From: Richard Jackson (richja_at_expedia.com)
Date: Mon Mar 08 2004 - 16:45:02 PST
This paper for the October 2003 SOSP conference analyzes the key factors
that influence the Kazaa peer-to-peer(P2P) network. The paper presents
extensive quantitative analysis which provides new ideas about the
large-scale workings of P2P systems.
The paper is divided into the following sections: 1) measurement using
a trace, 2) Zipf's law analysis, 3)a model for P2P workloads, 4)
locality awareness.
This paper focuses on measurement and analysis of the widely-used Kazaa
P2P system. The paper attempts to thoroughly understand the workloads,
and also how various factors influence the workloads. A majority of
the findings are based on a 200-day trace that was taken during 2002 at
the University of Washington. The trace measured Kazaa HTTP requests
that were initiated within the University and were targeted outside the
University. The most important properties of P2P traffic included: 1)
objects are immutable, 2) objects are downloaded at most once, 3) large
objects consume most of the bandwidth, 4) popularity of objects changes
frequently.
The section on Zipf attempted to understand the observed non-Zipf
properties of the P2P traffic. The conclusion is that the non-Zipf
behavior is caused by the P2P "download at most once" semantics. To me,
this really means that the queries are Zipf-like, but after the first
download, they are loaded from local cache instead of downloaded again.
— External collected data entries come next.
Definition no_new_privs_flag (tag : N) : result RequestCodecError bool :=
  match tag with 0 => Ok false | 1 => Ok true | _ => Err InvalidValue end.
Definition namespace : cursorM NamespaceIdentity :=
  device ← cursor_u64; inode ← cursor_u64; mret {| nid_device := device; nid_inode := inode |}.

Definition decode_caller_envelope : cursorM CallerExecutionEnvelopeV2 :=
  pid ← cursor_i32;
  process_start_time ← cursor_u64;
  uid ← cursor_u32;
  gid ← cursor_u32;
  group_count ← cursor_count;
  st_lift (guard_err ((pid <=? 0)%Z || (MAX_SUPPLEMENTARY_GROUPS <? group_count)) InvalidValue) ≫= λ _,
  supplementary_groups ← st_repeat (N.to_nat group_count) cursor_u32;
  no_new_privs ← (tag ← cursor_u8; st_lift (no_new_privs_flag tag));
  capability_bounding_set ← cursor_u64;
  mount_namespace_identity ← namespace;
  pid_namespace_identity ← namespace;
  user_namespace_identity ← namespace;
  network_namespace_identity ← namespace;
  ipc_namespace_identity ← namespace;
  uts_namespace_identity ← namespace;
  time_namespace_identity ← namespace;
  current_directory_identity ← namespace;
  root_identity ← namespace;
  mret {| cx_pid := pid; cx_process_start_time := process_start_time; cx_uid := uid; cx_gid := gid;
          cx_supplementary_groups := supplementary_groups; cx_no_new_privs := no_new_privs;
          cx_capability_bounding_set := capability_bounding_set;
          cx_mount_namespace_identity := mount_namespace_identity;
          cx_pid_namespace_identity := pid_namespace_identity;
          cx_user_namespace_identity := user_namespace_identity;
          cx_network_namespace_identity := network_namespace_identity;
          cx_ipc_namespace_identity := ipc_namespace_identity;
          cx_uts_namespace_identity := uts_namespace_identity;
          cx_time_namespace_identity := time_namespace_identity;
          cx_current_directory_identity := current_directory_identity; cx_root_identity := root_identity |}.

(** ** The broker request *)
Section Broker.
Context (sha256_hash : list u8 → list u8).
Context `{SerdeJson} `{Serialize WorkloadContractV1} `{Deserialize WorkloadContractV1}.

(** How a broker function ends without a value: an error, or the panic of an
    [expect]. *)
Inductive request_failure : Type := Rejected (error : RequestCodecError) | Panicked (message : string).
Definition rejecting {A} (r : result RequestCodecError A) : result request_failure A := map_err Rejected r.

Definition caller_digest (caller : CallerExecutionEnvelopeV2) : result request_failure (list u8) :=
  encoded ← map_err (λ _, Panicked "validated caller envelope always has a bounded encoding")
              (encode_caller_envelope [] caller);
  Ok (sha256_hash encoded).

Definition expected_authentication_binding (self : LaunchBrokerRequestV2) : result request_failure (list u8) :=
  caller ← caller_digest (bq_caller self);
  Ok (sha256_hash
        (bytes "memcordon-launch-broker-request-v2" ++ [NUL] ++ bq_attempt_id self ++ bq_request_digest self
         ++ i32_be_bytes (bq_control_process_id self) ++ be_bytes 8 (bq_control_process_start_time self)
         ++ caller ++ ri_attempt_id (bq_record_identity self)
         ++ ri_caller_envelope_digest (bq_record_identity self)
         ++ (byte ∘ purpose_byte <$> bq_descriptor_manifest self))).

(** The operands of [||] after the first true one are not evaluated. *)
Definition validate_broker_request (request : LaunchBrokerRequestV2) : result request_failure () :=
  encoded_launch ← rejecting (encode_launch_request (bq_launch request));
  let launch_digest := sha256_hash encoded_launch in
  rejecting (guard_err
    ((bq_descriptor_manifest request ≠? broker_purposes)
     || (cx_pid (bq_caller request) <=? 0)%Z
     || (MAX_SUPPLEMENTARY_GROUPS <? len (cx_supplementary_groups (bq_caller request)))
     || (bq_control_process_id request <=? 0)%Z
     || (bq_control_process_start_time request =? 0)
     || (bq_request_digest request ≠? launch_digest)
     || (ri_attempt_id (bq_record_identity request) ≠? bq_attempt_id request)) InvalidValue) ;;
  digest ← caller_digest (bq_caller request);
  rejecting (guard_err (ri_caller_envelope_digest (bq_record_identity request) ≠? digest) InvalidValue) ;;
  binding ← expected_authentication_binding request;
  rejecting (guard_err (bq_request_authentication_binding request ≠? binding) InvalidValue).

Definition set_binding (binding : list u8) (request : LaunchBrokerRequestV2) : LaunchBrokerRequestV2 :=
  {| bq_attempt_id := bq_attempt_id request; bq_request_digest := bq_request_digest request;
     bq_control_process_id := bq_control_process_id request;
     bq_control_process_start_time := bq_control_process_start_time request; bq_launch := bq_launch request;
     bq_caller := bq_caller request; bq_descriptor_manifest := bq_descriptor_manifest request;
     bq_record_identity := bq_record_identity request; bq_request_authentication_binding := binding |}.

Definition authenticated (attempt_id request_digest : list u8) (control_process_id : Z)
    (control_process_start_time : N) (launch : LaunchRequestV2) (caller : CallerExecutionEnvelopeV2)
    (descriptor_manifest : list DescriptorPurpose) : result request_failure LaunchBrokerRequestV2 :=
  digest ← caller_digest caller;
  let request :=
    {| bq_attempt_id := attempt_id; bq_request_digest := request_digest;
       bq_control_process_id := control_process_id; bq_control_process_start_time := control_process_start_time;
       bq_launch := launch; bq_caller := caller; bq_descriptor_manifest := descriptor_manifest;
       bq_record_identity := {| ri_attempt_id := attempt_id; ri_caller_envelope_digest := digest |};
       bq_request_authentication_binding := replicate 32 NUL |} in
  binding ← expected_authentication_binding request;
  let request := set_binding binding request in
  validate_broker_request request ≫= λ _,
  Ok request.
If a user downloaded a file, used it, then deleted it, they would be
forced to download it again the next time they wanted to use it. The
Zipf properties would then apply. The "download at most once" property
is what makes P2P distinctly different from most Web traffic. The
immutable property is what makes this "download at most once" property
feasible.
A generic model was developed to allow P2P experiments with various
differing parameters. For example, the paper focused on the arrival
rate for new objects and new clients. They found that 1) sharing
effectiveness diminishes with age - because all popular/cached files
have already been downloaded, 2) new object arrivals actually improve
performance - as they upset the previous popularity distributions. Some
components of the model include: # of clients, # of objects, object
birth rate, client birth rate, etc.
Regarding locality awareness, the authors did a study to determine how
much efficiency could be gained by caching P2P traffic within an
environment such as the University of Washington. The found that
methods such as a local caching proxy server, or a locality-aware P2P
redirector could provide at least a 63% cache hit ratio within the
controlled network. The cost-savings of this are obvious and
significant.
About the statement that "Users Slow Down As They Age," I think this may
be due to the users becoming more literate in the capabilities of the
P2P system. That is, a more experienced user will make careful
decisions about what they want to download based on latency statistics
or other factors. A naive, new user is likely to download a huge amount
of objects(even many duplicate objects) without any awareness of their
likely outcome.
Overall, this paper provided a huge amount of great analysis regarding
P2P traffic. Much of the discussion was novel and many interesting
questions were raised. The section on Zipf was very good, as the
authors questioned previous work that has been widely adopted. I think
this paper was done at the right time and provided some key information
that will be difficult to obtain again, as the P2P systems are growing
and mutating at a fast pace. One aspect of the paper that seemed weak
was the effect of local-caching within the University. How much did
this contribute to the long-term scalability results?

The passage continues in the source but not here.